Two more interest rate cuts seen in 2025
After remaining below the target range for two months, inflation is seen likely to gain pace in the coming months, but will still leave room for key interest rate cuts by the Monetary Board of the Bangko Sentral ng Pilipinas (BSP).
“I think inflation will rise. Right now we’re below our target band. I think inflation will rise to within the target band,” BSP Governor Eli Remolona Jr., told reporters in a press chat before the weekend.
Inflation slowed further to 1.4 percent in April this year from 1.8 percent in March, dragged lower by falling rice prices and easing food inflation.
While inflation stayed below the government’s estimates and the 2 to 4 percent target band, the BSP sees this development in a positive light.
This should give the policy-setting Monetary Board “plenty of room to cut rates,” Remolona said.
The BSP governor’s statement “reflects a careful balancing act between sustaining growth and maintaining price stability,” John Paolo Rivera, a senior research fellow from Philippine Institute for Development Studies, said.
The return of inflation to the 2 percent to 4 percent target range “suggests that base effects may wear off and upside risks like
food supply pressures, utility adjustments, and global oil prices could reassert themselves in the coming months,” Rivera said in a message sent to this paper on Sunday.
Rate cut at next MB meeting
A private economist said a rate cut of 25 basis points (bps) could happen during the next rate-setting meeting by the Monetary Board on June 19.
Michael Ricafort, RCBC’s chief economist, told this paper in a separate message on Sunday, the Board may go ahead and cut the key rate “to prioritize and optimize monetary easing and spur faster economic growth and development.”
Ricafort also said it is possible for inflation to move closer to 2 percent by August this year, which would bring the full year 2025 inflation nearer the 2 percent low-end of the band on average, or “even possibly slightly below the BSP inflation target range of 2 percent to 4 percent.
“This could justify further BSP rate cuts that would match any future (US) Fed rate cuts from 2025-2027,” he added.
Non-monetary measures
Remolona said the non-monetary measures that the Marcos administration is putting in place should also help manage inflation.

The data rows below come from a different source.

(* ===== verification/RunRepository.v ===== *)
(** The durable runs of [internal/store/run_repository.go]: the tables of the
    run migrations as a state, one definition per repository method, each of
    them a business change of the audited writer of [AuditStore], and the
    theorems about the state machine of runs and steps, the leases, the receipts
    and the idempotent operations.

    A column [canonical_bytes] holds the document itself: the encoder and the
    decoder of a contract structure are inverse on the documents its schema
    accepts. The [CHECK] clauses on lengths, digests and enumerations repeat the
    contract schemas that every stored document has passed; the keys, unique
    indexes, foreign keys and triggers are modelled.

    The answers of the other components a call consults (workflow authorization,
    host replacement fences, host role reservations) are part of the environment
    of the call, as are the failures of its two transactions. *)

From S2P Require Import Prelude GoTime Hash GoJson Contracts AuditLog AuditStore.

(** ** Updates of the documents *)

Definition rebuildRun (r : Run) (status : string) (steps : list RunStep) (cancellation : bool)
    (rollback verification : string) (digest : option string) (changed : bool) (updatedAt : string) : Run :=
  mkRun (r_RunID r) (r_PlanID r) (r_PlanDigest r) (r_AuthorizationDecisionID r) (r_AcknowledgementID r)
    (r_PolicyVersion r) (r_ExecutorMode r) (r_ExecutorID r) (r_ExecutorBindingDigest r) status steps cancellation
    rollback verification digest changed (r_StateRevision r) (r_RecoveryEpoch r) (r_CreatedAt r) updatedAt
    (r_Extensions r).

These measures, the BSP said, refer to actions taken by the government to address economic issues, particularly inflation, without adjusting interest rates or the money supply.
They focus on improving supply and addressing other factors influencing prices, rather than directly manipulating monetary conditions.

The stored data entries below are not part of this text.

(** The join of the external leases past [at_] with their runs and steps, in the
    order of the lease identifiers. *)
Definition pastLeases (at_ : Time) (t : RunTables) : list (LeaseRow * RunRow * StepRow) :=
  omap (fun kv => row ← plan_runs t !! le_RunID kv.2;
                  srow ← plan_run_steps t !! le_StepID kv.2;
                  if (sr_RunID srow == le_RunID kv.2) && (le_Kind kv.2 == "external")
                     && String.leb (l_LeaseExpiresAt (le_Document kv.2)) (FormatRFC3339 at_)
                  then Some (kv.2, row, srow) else None)
    (merge_sort leaseBefore (map_to_list (target_execution_leases t))).

Definition owesRecovery (x : LeaseRow * RunRow * StepRow) : bool :=
  let '(l, row, srow) := x in
  (le_Status l == "expired") && unsettled (rr_Status row) (sr_Status srow) (sr_EffectState srow).

(** The leases [Expire] reports: what its loop over the rows collects. *)
Fixpoint reportExpired (rows : list (LeaseRow * RunRow * StepRow)) : result (list (LeaseRow * ExecutorLease)) :=
  match rows with
  | [] => Ok []
  | (l, row, srow) :: rest =>
      lease ← decodeStoredExecutorLease (le_Document l);
      rest ← reportExpired rest;
      Ok ((l, if le_Status l == "active" then leaseWithStatus "expired" lease else lease) :: rest)
  end.

(** The updates of the rows that were active. *)
Fixpoint expireActive (reported : list (LeaseRow * ExecutorLease)) (t : RunTables) : result RunTables :=
  match reported with
  | [] => Ok t
  | (l, lease) :: rest =>
      if le_Status l != "active" then expireActive rest t
      else let '(rows, t) := expireLease (l_LeaseID lease) t in
           require (rows == 1) (Coded StateConflict "executor-lease-expiry");;
           expireActive rest t
  end.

“The thing with non-monetary measures is, we need them because they weaken the past interventionist rules,” Remolana said.
“For example, (rice) tariffication has been very helpful because it replaced quantity limits on imports,” he added.
No-decimal-point inflation
Remolona said they are “seriously thinking” of revising the reporting system for inflation by using a single absolute number, dropping the decimal points.
The government, though, is not yet aggressively pursuing this track, pending final discussions with the International Monetary Fund (IMF).
“We’re seriously thinking of just having a point, a level, a target level,” he said.
“Because the band kind of says if we’re at 3.9 percent, that’s just as good as 3 percent. And I don’t feel that way. Three percent is better than 3.9 percent,” Remolona added.
The central bank is positive that a single number will help communicate policies better.
“In the US, it’s just 2 percent. In many other central banks, it’s just a one number,” Remolona said, adding that it will probably be lower than the mid-point of the target band at 3 percent.
“Maybe a bit lower. The reason it’s not zero is because in a growing economy, you have to allow relative prices to change.
The BSP, Remolana said, considers 2 percent good enough but nothing is final so far because the central bank people are still crunching numbers and doing their homework.
Plenty of room to cut
Low inflation and other hard data have given the central bank plenty of room to cut rates, Remolona said.
During its Monetary Board meeting on April 10, the Monetary Board decided to cut its Target Reverse Repurchase Rate by 25 basis points to 5.5 percent, citing a more manageable inflation outlook.
Interest rates on overnight deposits were adjusted accordingly to 5 percent, and the lending facilities to 6 percent.
The Board has so far reduced the key rate by 100 bps since August last year.
“There’s room for more baby steps. A few baby steps. I think at least two more cuts. Not necessarily consecutive and still 25 bps at a time,” Remolona said.
PIDS’ Rivera said calibrated easing could help support domestic demand, lending, and investment activity “especially if inflation remains in check.”
There are four remaining policy meetings for this year–June, August, October and December.
“But in the meantime, we’re trying to strengthen the transmission mechanism. So, a rate cut may be more effective effective than before,” Remolona said.
The Philippine Statistics Authority is releasing May inflation data on June 5.